Among the records that follow, find each line holding the word "congruence" and copy it.

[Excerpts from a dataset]
BEGIN

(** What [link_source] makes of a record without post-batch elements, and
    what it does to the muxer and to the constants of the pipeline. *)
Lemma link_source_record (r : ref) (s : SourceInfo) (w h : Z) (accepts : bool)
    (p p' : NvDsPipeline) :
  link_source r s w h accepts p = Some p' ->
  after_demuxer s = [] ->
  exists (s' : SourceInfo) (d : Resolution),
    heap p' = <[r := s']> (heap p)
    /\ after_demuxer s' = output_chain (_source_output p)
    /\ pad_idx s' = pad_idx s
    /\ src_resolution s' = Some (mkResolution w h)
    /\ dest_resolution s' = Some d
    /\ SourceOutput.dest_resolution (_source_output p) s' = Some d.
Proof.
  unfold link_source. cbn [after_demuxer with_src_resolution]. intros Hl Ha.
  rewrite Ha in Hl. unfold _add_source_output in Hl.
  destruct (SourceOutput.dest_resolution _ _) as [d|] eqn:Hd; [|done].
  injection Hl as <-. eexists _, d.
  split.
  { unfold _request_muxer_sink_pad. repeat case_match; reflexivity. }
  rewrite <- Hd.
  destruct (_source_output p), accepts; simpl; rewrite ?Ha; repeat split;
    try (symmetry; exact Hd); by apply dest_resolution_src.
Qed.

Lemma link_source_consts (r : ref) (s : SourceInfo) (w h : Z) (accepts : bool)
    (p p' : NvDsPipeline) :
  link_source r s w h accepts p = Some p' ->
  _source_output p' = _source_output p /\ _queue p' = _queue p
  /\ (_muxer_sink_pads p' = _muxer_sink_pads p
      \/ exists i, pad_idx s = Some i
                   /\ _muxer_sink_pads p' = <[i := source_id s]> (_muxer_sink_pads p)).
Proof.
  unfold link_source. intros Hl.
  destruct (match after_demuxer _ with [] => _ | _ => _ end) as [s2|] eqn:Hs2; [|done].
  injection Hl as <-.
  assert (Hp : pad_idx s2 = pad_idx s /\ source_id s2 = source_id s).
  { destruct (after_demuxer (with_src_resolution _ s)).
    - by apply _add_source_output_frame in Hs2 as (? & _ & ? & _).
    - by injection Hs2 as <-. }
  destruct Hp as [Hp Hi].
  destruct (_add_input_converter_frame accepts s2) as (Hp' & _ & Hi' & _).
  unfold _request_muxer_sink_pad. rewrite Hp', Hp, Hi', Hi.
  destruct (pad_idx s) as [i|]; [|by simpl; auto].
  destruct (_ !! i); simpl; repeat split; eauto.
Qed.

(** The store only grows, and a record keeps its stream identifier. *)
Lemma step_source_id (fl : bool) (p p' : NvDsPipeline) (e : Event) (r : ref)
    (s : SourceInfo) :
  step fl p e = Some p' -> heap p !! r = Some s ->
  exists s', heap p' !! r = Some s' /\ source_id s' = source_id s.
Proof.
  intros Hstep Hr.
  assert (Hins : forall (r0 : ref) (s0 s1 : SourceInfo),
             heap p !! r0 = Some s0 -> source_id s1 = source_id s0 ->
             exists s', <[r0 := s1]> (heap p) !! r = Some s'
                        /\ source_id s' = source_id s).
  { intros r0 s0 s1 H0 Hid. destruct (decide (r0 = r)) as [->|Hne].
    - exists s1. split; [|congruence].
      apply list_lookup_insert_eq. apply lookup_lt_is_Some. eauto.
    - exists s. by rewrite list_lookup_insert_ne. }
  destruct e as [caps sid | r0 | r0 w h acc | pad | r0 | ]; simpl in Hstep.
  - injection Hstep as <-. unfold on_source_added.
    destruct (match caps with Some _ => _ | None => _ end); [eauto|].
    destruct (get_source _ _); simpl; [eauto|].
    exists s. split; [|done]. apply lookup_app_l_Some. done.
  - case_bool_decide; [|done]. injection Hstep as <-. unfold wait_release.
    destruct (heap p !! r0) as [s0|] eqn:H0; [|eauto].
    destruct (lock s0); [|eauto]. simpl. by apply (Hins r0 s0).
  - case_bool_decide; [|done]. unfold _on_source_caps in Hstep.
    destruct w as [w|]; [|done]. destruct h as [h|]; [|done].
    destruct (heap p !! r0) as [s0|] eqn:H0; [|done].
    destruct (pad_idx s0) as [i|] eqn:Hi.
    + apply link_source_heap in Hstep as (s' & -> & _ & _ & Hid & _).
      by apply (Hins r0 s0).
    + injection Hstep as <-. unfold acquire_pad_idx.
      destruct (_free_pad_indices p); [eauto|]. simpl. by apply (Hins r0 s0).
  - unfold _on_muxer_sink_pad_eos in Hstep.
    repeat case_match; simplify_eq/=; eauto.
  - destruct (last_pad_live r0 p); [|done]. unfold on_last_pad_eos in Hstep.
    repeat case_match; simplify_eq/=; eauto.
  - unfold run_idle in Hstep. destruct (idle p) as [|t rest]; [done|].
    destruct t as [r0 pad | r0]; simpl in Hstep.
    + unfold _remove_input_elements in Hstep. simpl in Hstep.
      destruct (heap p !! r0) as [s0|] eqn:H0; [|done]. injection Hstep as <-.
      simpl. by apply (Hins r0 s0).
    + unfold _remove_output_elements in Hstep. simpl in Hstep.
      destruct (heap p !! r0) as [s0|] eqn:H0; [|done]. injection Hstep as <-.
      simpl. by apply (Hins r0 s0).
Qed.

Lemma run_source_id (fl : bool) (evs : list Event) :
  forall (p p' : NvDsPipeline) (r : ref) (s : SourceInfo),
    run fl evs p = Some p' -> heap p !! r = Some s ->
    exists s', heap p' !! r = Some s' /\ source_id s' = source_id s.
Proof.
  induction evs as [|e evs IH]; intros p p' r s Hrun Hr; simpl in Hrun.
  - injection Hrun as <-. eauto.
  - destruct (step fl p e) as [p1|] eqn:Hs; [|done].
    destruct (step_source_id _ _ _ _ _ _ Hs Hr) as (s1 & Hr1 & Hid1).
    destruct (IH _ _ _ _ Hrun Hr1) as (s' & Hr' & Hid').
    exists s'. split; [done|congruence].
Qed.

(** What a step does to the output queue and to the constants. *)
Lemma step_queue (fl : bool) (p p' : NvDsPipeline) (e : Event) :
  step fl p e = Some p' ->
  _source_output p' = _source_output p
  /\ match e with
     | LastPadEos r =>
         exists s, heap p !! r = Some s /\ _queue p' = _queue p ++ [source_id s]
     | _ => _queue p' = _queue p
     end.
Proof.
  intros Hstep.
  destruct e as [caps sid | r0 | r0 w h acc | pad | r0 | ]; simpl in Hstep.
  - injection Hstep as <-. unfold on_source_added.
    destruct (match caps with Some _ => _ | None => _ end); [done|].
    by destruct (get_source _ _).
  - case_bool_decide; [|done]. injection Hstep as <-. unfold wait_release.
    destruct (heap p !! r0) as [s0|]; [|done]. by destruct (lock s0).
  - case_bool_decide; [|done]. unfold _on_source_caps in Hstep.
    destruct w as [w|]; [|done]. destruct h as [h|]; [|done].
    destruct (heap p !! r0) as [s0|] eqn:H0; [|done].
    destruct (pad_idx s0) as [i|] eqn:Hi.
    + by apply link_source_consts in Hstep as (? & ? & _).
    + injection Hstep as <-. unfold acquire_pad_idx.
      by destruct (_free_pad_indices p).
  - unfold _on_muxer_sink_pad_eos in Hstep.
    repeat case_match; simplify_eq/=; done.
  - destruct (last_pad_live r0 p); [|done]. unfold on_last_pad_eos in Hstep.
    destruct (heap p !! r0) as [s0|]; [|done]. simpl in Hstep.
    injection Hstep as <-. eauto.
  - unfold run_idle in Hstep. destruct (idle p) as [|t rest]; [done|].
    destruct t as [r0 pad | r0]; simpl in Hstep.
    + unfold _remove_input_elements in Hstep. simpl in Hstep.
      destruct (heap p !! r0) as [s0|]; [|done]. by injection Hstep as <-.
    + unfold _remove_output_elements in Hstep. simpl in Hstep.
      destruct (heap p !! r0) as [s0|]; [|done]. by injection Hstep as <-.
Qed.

END

TASK OUTPUT:
    - exists s1. split; [|congruence].
    exists s'. split; [done|congruence].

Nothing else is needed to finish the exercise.